Congenital lymphedema is the rarest form of primary lymphedema, accounting for approximately 1: 60,000 live births. Congenital lymphedema can be classified into familial (hereditary) and idiopathic (non hereditary) subgroups. When congenital lymphedema is of the hereditary form the eponym Milroy disease is applied. Lymphedema without any dysmorphic features and no family history of lymphedema the eponym idiopathic congenital lymphedema is utilized. Etiology of idiopathic primary congenital lymphedema is unknown and a de novo genetic event of genes involved in lymphangiogenesis is a possibility.
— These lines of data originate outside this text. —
(* ===== verification/PartitionManager.v ===== *)
(** * PartitionManager: redistribution by the leader, and the session state machine
    ([src/distributed/partition_manager.py])

    The manager object is the record [PM]; everything it calls out to (the kazoo
    client, Mongo, the clock, the scheduler) is the class [World], and a handler
    is a function on a manager and a world in which a call may raise ([SE]).

    asyncio: a task is an entry of [pm_tasks], its id the index.  [Task.cancel]
    on a task that is not done marks it, and a marked task gets [Cancelled] at the
    call it awaits, or at the next one it makes.  [me] is the task a handler runs
    in ([None]: one the manager keeps no handle of).  While a call is awaited the
    event loop runs other handlers, and other instances write to ZooKeeper: what
    they do is the argument [meanwhile] of every handler, an arbitrary function
    on the manager and the world.  Between two awaits a handler is atomic. *)
From stdpp Require Import base list strings sets gmap.
From Stdlib Require Import ZArith Lia.
From S2P Require Import Prelude PyNum PyStr PyFloat Json JsonText Assignments.
Local Open Scope se_scope.

(** ** The world *)

Inductive CallError : Type := NoNodeError | NodeExistsError | OtherError.
Inductive KazooState : Set := SUSPENDED | LOST | CONNECTED.

(** What the scheduler is asked to do; [None] when there is no scheduler yet. *)
Inductive SchedulerCall : Type :=
| pause_all_jobs
| resume_jobs_for (processes : list string)
| scheduler_reload (processes : list string).

Class World (W : Type) := {
  (** [ensure_path] of the members and of the assignments *)
  ensure_parent_paths : SE W CallError unit;
  get_distinct_processes : SE W CallError (list string);
  time_time : W → num;
  (** kazoo, on [{assignments}/<id>] *)
  ensure_assignment_path : string → SE W CallError unit;
  (** [transaction.commit()]: one result per operation, [Some e] an exception *)
  commit_set_data : list (string * string) → SE W CallError (list (option CallError));
  get_assignment_children : SE W CallError (list string);
  delete_assignment : string → SE W CallError unit;
  (** the node's bytes *)
  get_assignment : string → SE W CallError (option string);
  (** kazoo, on the members *)
  get_member_children : SE W CallError (list string);
  create_member : string → SE W CallError unit;
  (** [LeaderElection.restart_after_loss] *)
  restart_after_loss : SE W CallError unit;
  has_scheduler : W → bool;
  scheduler_call : SchedulerCall → SE W CallError unit;
}.

(** ** The manager *)
Inductive TaskKind : Type :=
| DebouncedRedistribute
| RetryRedistribute (instances : list string) (attempt : Z).

Record Task := mkTask { t_kind : TaskKind; t_done : bool; t_cancelled : bool }.

Record PM := mkPM {
  pm_instance_id : string;
  (** [LeaderElection.is_leader()] and [.epoch] *)
  pm_is_leader : bool;
  pm_leader_epoch : Z;
  pm_known : Known;
  pm_session_lost : bool;
  pm_watch_epoch : nat;
  pm_redistribution_task : option nat;
  pm_redistribute_attempt : Z;
  pm_redistribute_unhealthy : bool;
  pm_redistribute_retry_task : option nat;
  (** the state handler and the leader callback are registered *)
  pm_subscribed : bool;
  pm_tasks : list Task;
}.

Definition PM_init (id : string) : PM :=
  mkPM id false 0 Known_init false 0 None 0 false None false [].

Definition _REDISTRIBUTE_MAX_ATTEMPTS : Z := 5.

(** Field updates. *)
Definition set_known (k : Known) (s : PM) : PM :=
  mkPM (pm_instance_id s) (pm_is_leader s) (pm_leader_epoch s) k (pm_session_lost s)
    (pm_watch_epoch s) (pm_redistribution_task s) (pm_redistribute_attempt s)
    (pm_redistribute_unhealthy s) (pm_redistribute_retry_task s) (pm_subscribed s) (pm_tasks s).
Definition set_session_lost (b : bool) (s : PM) : PM :=
  mkPM (pm_instance_id s) (pm_is_leader s) (pm_leader_epoch s) (pm_known s) b
    (pm_watch_epoch s) (pm_redistribution_task s) (pm_redistribute_attempt s)
    (pm_redistribute_unhealthy s) (pm_redistribute_retry_task s) (pm_subscribed s) (pm_tasks s).
Definition set_watch_epoch (n : nat) (s : PM) : PM :=
  mkPM (pm_instance_id s) (pm_is_leader s) (pm_leader_epoch s) (pm_known s)
    (pm_session_lost s) n (pm_redistribution_task s) (pm_redistribute_attempt s)
    (pm_redistribute_unhealthy s) (pm_redistribute_retry_task s) (pm_subscribed s) (pm_tasks s).
Definition set_redistribution_task (t : option nat) (s : PM) : PM :=
  mkPM (pm_instance_id s) (pm_is_leader s) (pm_leader_epoch s) (pm_known s)
    (pm_session_lost s) (pm_watch_epoch s) t (pm_redistribute_attempt s)
    (pm_redistribute_unhealthy s) (pm_redistribute_retry_task s) (pm_subscribed s) (pm_tasks s).
Definition set_attempt (n : Z) (s : PM) : PM :=
  mkPM (pm_instance_id s) (pm_is_leader s) (pm_leader_epoch s) (pm_known s)
    (pm_session_lost s) (pm_watch_epoch s) (pm_redistribution_task s) n
    (pm_redistribute_unhealthy s) (pm_redistribute_retry_task s) (pm_subscribed s) (pm_tasks s).
Definition set_unhealthy (b : bool) (s : PM) : PM :=
  mkPM (pm_instance_id s) (pm_is_leader s) (pm_leader_epoch s) (pm_known s)
    (pm_session_lost s) (pm_watch_epoch s) (pm_redistribution_task s)
    (pm_redistribute_attempt s) b (pm_redistribute_retry_task s) (pm_subscribed s) (pm_tasks s).
Definition set_retry_task (t : option nat) (s : PM) : PM :=
  mkPM (pm_instance_id s) (pm_is_leader s) (pm_leader_epoch s) (pm_known s)
    (pm_session_lost s) (pm_watch_epoch s) (pm_redistribution_task s)
    (pm_redistribute_attempt s) (pm_redistribute_unhealthy s) t (pm_subscribed s) (pm_tasks s).
Definition set_tasks (ts : list Task) (s : PM) : PM :=
  mkPM (pm_instance_id s) (pm_is_leader s) (pm_leader_epoch s) (pm_known s)
    (pm_session_lost s) (pm_watch_epoch s) (pm_redistribution_task s)
    (pm_redistribute_attempt s) (pm_redistribute_unhealthy s)
    (pm_redistribute_retry_task s) (pm_subscribed s) ts.
Definition set_subscribed (b : bool) (s : PM) : PM :=
  mkPM (pm_instance_id s) (pm_is_leader s) (pm_leader_epoch s) (pm_known s)
    (pm_session_lost s) (pm_watch_epoch s) (pm_redistribution_task s)
    (pm_redistribute_attempt s) (pm_redistribute_unhealthy s)
    (pm_redistribute_retry_task s) b (pm_tasks s).
Definition set_leader (b : bool) (epoch : Z) (s : PM) : PM :=
  mkPM (pm_instance_id s) b epoch (pm_known s)
    (pm_session_lost s) (pm_watch_epoch s) (pm_redistribution_task s)
    (pm_redistribute_attempt s) (pm_redistribute_unhealthy s)
    (pm_redistribute_retry_task s) (pm_subscribed s) (pm_tasks s).

(** ** asyncio tasks *)
Definition create_task (k : TaskKind) (s : PM) : PM * nat :=
  (set_tasks (pm_tasks s ++ [mkTask k false false]) s, length (pm_tasks s)).

Definition task_done (t : nat) (s : PM) : bool :=
  match pm_tasks s !! t with Some tk => t_done tk | None => true end.

Definition alter_task (f : Task → Task) (t : nat) (s : PM) : PM :=
  set_tasks (alter f t (pm_tasks s)) s.

(** [task.cancel()] *)
Definition cancel_task (t : nat) (s : PM) : PM :=
  if task_done t s then s
  else alter_task (λ tk, mkTask (t_kind tk) false true) t s.

Definition finish_task (t : nat) (s : PM) : PM :=
  alter_task (λ tk, mkTask (t_kind tk) true (t_cancelled tk)) t s.

(** [if task is not None and not task.done(): task.cancel()] *)
Definition cancel_if_pending (ot : option nat) (s : PM) : PM :=
  match ot with
  | Some t => if task_done t s then s else cancel_task t s
  | None => s
  end.

Definition cancel_requested (me : option nat) (s : PM) : bool :=
  match me with
  | Some t => match pm_tasks s !! t with Some tk => t_cancelled tk | None => false end
  | None => false
  end.

Inductive Exn : Type := Cancelled | Raised (e : CallError).

Section Handlers.
Context {W : Type} `{!World W}.

Definition M (A : Type) : Type := SE (PM * W) Exn A.

(** What happens while a call is awaited. *)
Variable meanwhile : PM * W → PM * W.

Definition pm_gets {A} (f : PM → A) : M A := λ s, (s, Ok (f s.1)).
Definition pm_modify (f : PM → PM) : M unit := λ s, ((f s.1, s.2), Ok tt).
Definition world_gets {A} (f : W → A) : M A := λ s, (s, Ok (f s.2)).

(** [await] of an executor call (or another one that suspends): the call has been
    submitted when the task can see a request to cancel it.  The mark stays: no
    handler awaits again after a [Cancelled]. *)
Definition await (me : option nat) {A} (op : SE W CallError A) : M A := λ s,
  let '(w', r) := op s.2 in
  let s' := meanwhile (s.1, w') in
  if cancel_requested me s'.1 then (s', Err Cancelled)
  else (s', match r with Ok a => Ok a | Err e => Err (Raised e) end).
Radionuclide lymphoscintigraphy is considered as a gold standard for the diagnosis of lymphedema. This reported interesting case was an eleven months old girl having swelling of right lower limb since birth. There was no family history of lymphedema and no any dysmorphic features consistent with Milroy disease. The primary diagnosis was congenital lymphedema of idiopathic (non hereditary) subtype. Lymphoscintigraphic with Technetium-99m (Tc- 99m nanocolloid) revealed no lymphatic channels or inguinal lymph nodes on right side in early or delayed images up to 2 hours views and the diagnosis of primary idiopathic congenital lymphedema was confirmed.

Bangladesh J. Nuclear Med. 18(2): 183-185, July 2015